The months have flown by. Since radiation finished, I've been dealing with a residual skin problem as a result of the radiation. I was hoping it would disappear, but it has spread. The dermatologist took a biopsy last week and told me not to worry...it's not cancer, more likely something that can be easily treated. The first two medications he gave me didn't work, but last week he added a third and I'm noticing that there is less inflammation and no new spots. I'm crossing my fingers.

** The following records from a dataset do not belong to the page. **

(* ===== verification/FileIndex.v ===== *)
(** * The FIG tree as the index of a file

    What the file layer uses of the FIG tree: a tree that was made by [ft_init]
    and a sequence of writes and iterations represents a byte map; a write and an
    iteration succeed on it and have the expected results.  The logs that were
    passed hold no checkpoints; no subtree of such a tree comes from one. *)
From S2P Require Import Prelude.
From S2P Require Import Heap.
From S2P Require Import Interval.
From S2P Require Import Types.
From S2P Require Import FigNode.
From S2P Require Import FigTree.
From S2P Require Import FigSpec.
From S2P Require Import FigNodeProof.
From S2P Require Import FigWrite.
From S2P Require Import FigTheorems.
From S2P Require Import FigIter.
From S2P Require Import FigRanges.
From S2P Require Import FigReads.
From S2P Require Import FigAllDirty.

#[local] Open Scope Z_scope.

Inductive index_op :=
  | IWrite (log : gdpfs_log) (start end_ value : Z)
  | IRead (log : gdpfs_log) (fuel : nat) (start end_ : Z).

Definition index_op_ok (o : index_op) : Prop :=
  match o with
  | IWrite log s e v => no_images log ∧ write_ok (s, e, v)
  | IRead log fuel s e => no_images log ∧ byte_index s ∧ byte_index e ∧ s ≤ e ∧ (Z.to_nat (e - s + 1) < fuel)%nat
  end.

Definition index_op_map (m : byte_map) (o : index_op) : byte_map :=
  match o with IWrite _ s e v => bm_write m s e v | IRead _ _ _ _ => m end.

Section index.
Context `{AL : !Allocator}.

Definition index_op_run (t : figtree) (o : index_op) : node_prog figtree :=
  match o with
  | IWrite log s e v => ft_write log t s e v
  | IRead log fuel s e => _ ← ft_read_all log fuel t s e; mret t
  end.

Fixpoint index_ops_run (t : figtree) (os : list index_op) : node_prog figtree :=
  match os with [] => mret t | o :: os => t ← index_op_run t o; index_ops_run t os end.

Definition index_history (os : list index_op) : node_prog figtree :=
  t ← ft_init; index_ops_run t os.

(** The tree and its nodes represent the byte map. *)
Definition index_rep (t : figtree) (σ : heap ft_node) (m : byte_map) : Prop :=
  ∃ os, Forall index_op_ok os ∧ index_history os ∅ = Ok (t, σ) ∧
    ∀ b, byte_index b → m b = foldl index_op_map bm_empty os b.

Lemma index_op_map_ext o m m' b : m b = m' b → index_op_map m o b = index_op_map m' o b.
Proof. destruct o; simpl; [|done]. unfold bm_write. by case_decide. Qed.

Lemma index_ops_map_ext os m m' b : m b = m' b → foldl index_op_map m os b = foldl index_op_map m' os b.
Proof. revert m m'. induction os as [|o os IH]; simpl; [done|]. intros m m' Hm. by apply IH, index_op_map_ext. Qed.

Section wp.
Context `{HG : !heapG ft_node Σ}.

Lemma wp_index_op h t o Φ :
  index_op_ok o → wf (S h) t →
  is_tree (S h) t -∗
  (∀ h' t', ⌜wf (S h') t' ∧ ∀ b, byte_index b →
      lookup_tree (S h') t' b = index_op_map (lookup_tree (S h) t) o b⌝ -∗
     is_tree (S h') t' -∗ Φ (mkFigtree (ptr t'))) -∗
  wp (index_op_run (mkFigtree (ptr t)) o) Φ.
Proof.
  iIntros (Hok Hwf) "Ht HΦ". destruct o as [log s e v|log fuel s e]; cbn [index_op_run].
  - destruct Hok as (_ & Hs & Hse & He). iApply (wp_ft_write with "Ht"); [done..|].
    iIntros (h1 t1 (Hwf1 & Hl1)) "Ht". iApply ("HΦ" with "[%] Ht"). split; [done|].
    intros b Hb. rewrite Hl1 //.
  - destruct Hok as (_ & Hs & He & Hse & Hf). wp_bind.
    iApply (wp_ft_read_all with "Ht"); [done..|]. iIntros (fs _) "Ht". wp_ret.
    by iApply ("HΦ" with "[%] Ht").
Qed.

Lemma wp_index_ops os : ∀ h t Φ,
  Forall index_op_ok os → wf (S h) t →
  is_tree (S h) t -∗
  (∀ h' t', ⌜wf (S h') t' ∧ ∀ b, byte_index b →
      lookup_tree (S h') t' b = foldl index_op_map (lookup_tree (S h) t) os b⌝ -∗
     is_tree (S h') t' -∗ Φ (mkFigtree (ptr t'))) -∗
  wp (index_ops_run (mkFigtree (ptr t)) os) Φ.
Proof.
  induction os as [|o os IH]; iIntros (h t Φ Hos Hwf) "Ht HΦ"; cbn [index_ops_run].
  { wp_ret. by iApply ("HΦ" with "[%] Ht"). }
  apply Forall_cons in Hos as [Ho Hos].
  wp_bind. iApply (wp_index_op with "Ht"); [done..|]. iIntros (h1 t1 (Hwf1 & Hl1)) "Ht".
  iApply (IH with "Ht"); [done..|]. iIntros (h2 t2 (Hwf2 & Hl2)) "Ht".
  iApply ("HΦ" with "[%] Ht"). split; [done|]. intros b Hb. rewrite Hl2 //. simpl.
  by apply index_ops_map_ext, Hl1.
Qed.

Lemma wp_index_history os Φ :
  Forall index_op_ok os →
  (∀ h t, ⌜wf (S h) t ∧ ∀ b, byte_index b → lookup_tree (S h) t b = foldl index_op_map bm_empty os b⌝ -∗
     is_tree (S h) t -∗ Φ (mkFigtree (ptr t))) -∗
  wp (index_history os) Φ.
Proof.
  iIntros (Hos) "HΦ". rewrite /index_history. wp_bind. iApply wp_ft_init.
  iIntros (t (Hwf & Hl)) "Ht". iApply (wp_index_ops with "Ht"); [done..|].
  iIntros (h t' (Hwf' & Hl')) "Ht". iApply ("HΦ" with "[%] Ht"). split; [done|].
  intros b Hb. rewrite Hl' //. apply index_ops_map_ext, Hl.
Qed.
End wp.

Lemma index_ops_run_app os o : ∀ t σ,
  index_ops_run t (os ++ [o]) σ =
    match index_ops_run t os σ with
    | Ok (t', σ') => index_op_run t' o σ'
    | Fault f => Fault f
    end.
Proof.
  induction os as [|o' os IH]; intros t σ; cbn [app index_ops_run]; rewrite /mbind /prog_bind.
  - rewrite /mret /prog_ret. by destruct (index_op_run t o σ) as [[? ?]|].
  - destruct (index_op_run t o' σ) as [[t1 σ1]|]; [|done]. apply IH.
Qed.

Lemma index_history_app os o t σ :
  index_history os ∅ = Ok (t, σ) → index_history (os ++ [o]) ∅ = index_op_run t o σ.
Proof.
  rewrite /index_history /mbind /prog_bind. destruct (ft_init ∅) as [[t0 σ0]|]; [|done].
  intros Hr. by rewrite index_ops_run_app Hr.
Qed.

(** ** The operations *)

Lemma index_init_ok : ∃ t σ, ft_init ∅ = Ok (t, σ) ∧ index_rep t σ bm_empty.
Proof.
  destruct (wp_adequacy (index_history []) ∅ (λ _, True)) as (t & σ & Hr & _).
  { iIntros (Σ HG) "_". iApply wp_index_history; [done|]. auto. }
  exists t, σ. split; [|by exists []].
  move: Hr. rewrite /index_history /mbind /prog_bind. by destruct (ft_init ∅) as [[]|].
Qed.

Lemma index_write_ok log t σ m s e v :
  index_rep t σ m → no_images log → write_ok (s, e, v) →
  ∃ t' σ', ft_write log t s e v σ = Ok (t', σ') ∧ index_rep t' σ' (bm_write m s e v).
Proof.
  intros (os & Hos & Hr & Hm) Hlog Hw. set (o := IWrite log s e v).
  assert (Forall index_op_ok (os ++ [o])) as Hos' by (apply Forall_app; split; [done|by constructor]).
  destruct (wp_adequacy (index_history (os ++ [o])) ∅ (λ _, True)) as (t' & σ' & Hr' & _).
  { iIntros (Σ HG) "_". iApply wp_index_history; [done|]. auto. }
  exists t', σ'. split; [by rewrite (index_history_app _ _ _ _ Hr) in Hr'|].
  exists (os ++ [o]). split_and!; [done..|]. intros b Hb. rewrite foldl_snoc /=.
  rewrite /bm_write. case_decide; [done|by apply Hm].
Qed.

Lemma index_read_ok log fuel t σ m lo hi :
  index_rep t σ m → no_images log → byte_index lo → byte_index hi → lo ≤ hi → (Z.to_nat (hi - lo + 1) < fuel)%nat →
  ∃ fs σ', ft_read_all log fuel t lo hi σ = Ok (fs, σ') ∧ index_rep t σ' m ∧
    figs_in lo hi fs ∧ ∀ b, lo ≤ b ≤ hi → figs_at fs b = m b.
Proof.
  intros (os & Hos & Hr & Hm) Hlog Hlo Hhi Hle Hf. set (o := IRead log fuel lo hi).
  assert (Forall index_op_ok (os ++ [o])) as Hos' by (apply Forall_app; split; [done|by constructor]).
  destruct (wp_adequacy (t ← index_history os; ft_read_all log fuel t lo hi) ∅ (λ fs,
    figs_in lo hi fs ∧ ∀ b, lo ≤ b ≤ hi → figs_at fs b = m b)) as (fs & σ' & Hr' & Hfs).
  { iIntros (Σ HG) "_". wp_bind. iApply wp_index_history; [done|].
    iIntros (h t0 (Hwf & Hl)) "Ht". iApply (wp_ft_read_all with "Ht"); [done..|].
    iIntros (fs (Hin & Hat)) "_". iPureIntro. split; [done|]. intros b Hb. rewrite Hat //.
    rewrite Hl; [|unfold_interval; lia]. symmetry. apply Hm. unfold_interval; lia. }
  assert (ft_read_all log fuel t lo hi σ = Ok (fs, σ')) as Hread.
  { move: Hr'. by rewrite {1}/mbind {1}/prog_bind Hr. }
  exists fs, σ'. destruct Hfs as [Hin Hat]. split_and!; [done| |done|done].
  exists (os ++ [o]). split_and!; [done| |].
  - rewrite (index_history_app _ _ _ _ Hr) /o. cbn [index_op_run]. by rewrite {1}/mbind {1}/prog_bind Hread.
  - intros b Hb. rewrite foldl_snoc /=. by apply Hm.
Qed.

Lemma index_rep_ext t σ m m' :
  index_rep t σ m → (∀ b, byte_index b → m' b = m b) → index_rep t σ m'.
Proof.
  intros (os & Hos & Hr & Hm) He. exists os. split_and!; [done..|]. intros b Hb. by rewrite He // Hm.
Qed.
End index.
Definition replay_ent (p : floc) (ent : gdpfs_log_ent G) : file_prog unit :=
  data_size ← on_sys (gdpfs_log_ent_length ent);
  '(bs, ent) ← on_sys (gdpfs_log_ent_read ent sizeof_fmeta);
  entry ← entry_header bs data_size;
  ent ←
    (if 0 <? fm_ent_size entry then
       recno ← on_sys (gdpfs_log_ent_recno ent);
       index_write p (fm_ent_offset entry) (fm_ent_offset entry + fm_ent_size entry - 1) recno;;
       copy_to_cache (S (Z.to_nat (fm_ent_size entry))) p ent (fm_ent_offset entry) (fm_ent_size entry) 0
     else mret ent);
  on_sys (gdpfs_log_ent_close ent).

Fixpoint replay (p : floc) (ents : list (gdpfs_log_ent G)) : file_prog unit :=
  match ents with
  | [] => mret tt
  | ent :: ents => replay_ent p ent;; replay p ents
  end.

Definition load_index (p : floc) (strict_init : bool) : file_prog unit :=
  F ← the_file p;
  if strict_init then
    index_init p;;
    update_file p (set_last_recno 1);;
    update_file p (set_figtree_initialized true)
  else if negb (figtree_initialized F) then
    '(estat, ent) ← on_sys (gdpfs_log_ent_open gcl_mode (log_handle F) (-1) true);
    recno ← on_sys (gdpfs_log_ent_recno ent);
    update_file p (set_last_recno recno);;
    on_sys (gdpfs_log_ent_close ent);;
    let recno := if EP_STAT_IS_SAME estat GDPFS_STAT_NOTFOUND then 0 else recno in
    '(ents, recno) ← collect_ents (Z.to_nat recno) p recno [];
    (if recno =? 0 then index_init p else mret tt);;
    replay p ents;;
    update_file p (set_figtree_initialized true)
  else mret tt.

This past Monday night, I went to a meeting of SOS, a volunteer group of survivors, who meet with new survivors to talk about different issues such as fears, recurrence, relationships, etc. It was very uplifting, as I have been a little down in the past month from the skin issue and recurring fears. One of the messages of the meeting was to recognize that I am the top priority now and to take care of myself first before others. Of course, it's not realistic, but it's a message that I've heard a zillion times, but this time it stuck a little better. The other message I took home was to reach out for more help if you need it. It was calming to talk to others who have been through it and are surviving with the same feelings and emotions.

So...I decided to call Hopewell Cancer Center...they provide support services and have a breast cancer support group that meets twice a month. I'm looking forward to learning about their services next week. There is a sense of relief that I'm doing something to move forward. I never dreamed this would be so mentally debilitating. It doesn't make sense since the cancer is gone, but at the meeting the women said it can take a long time - 1 to 2 years until you really move forward with your life.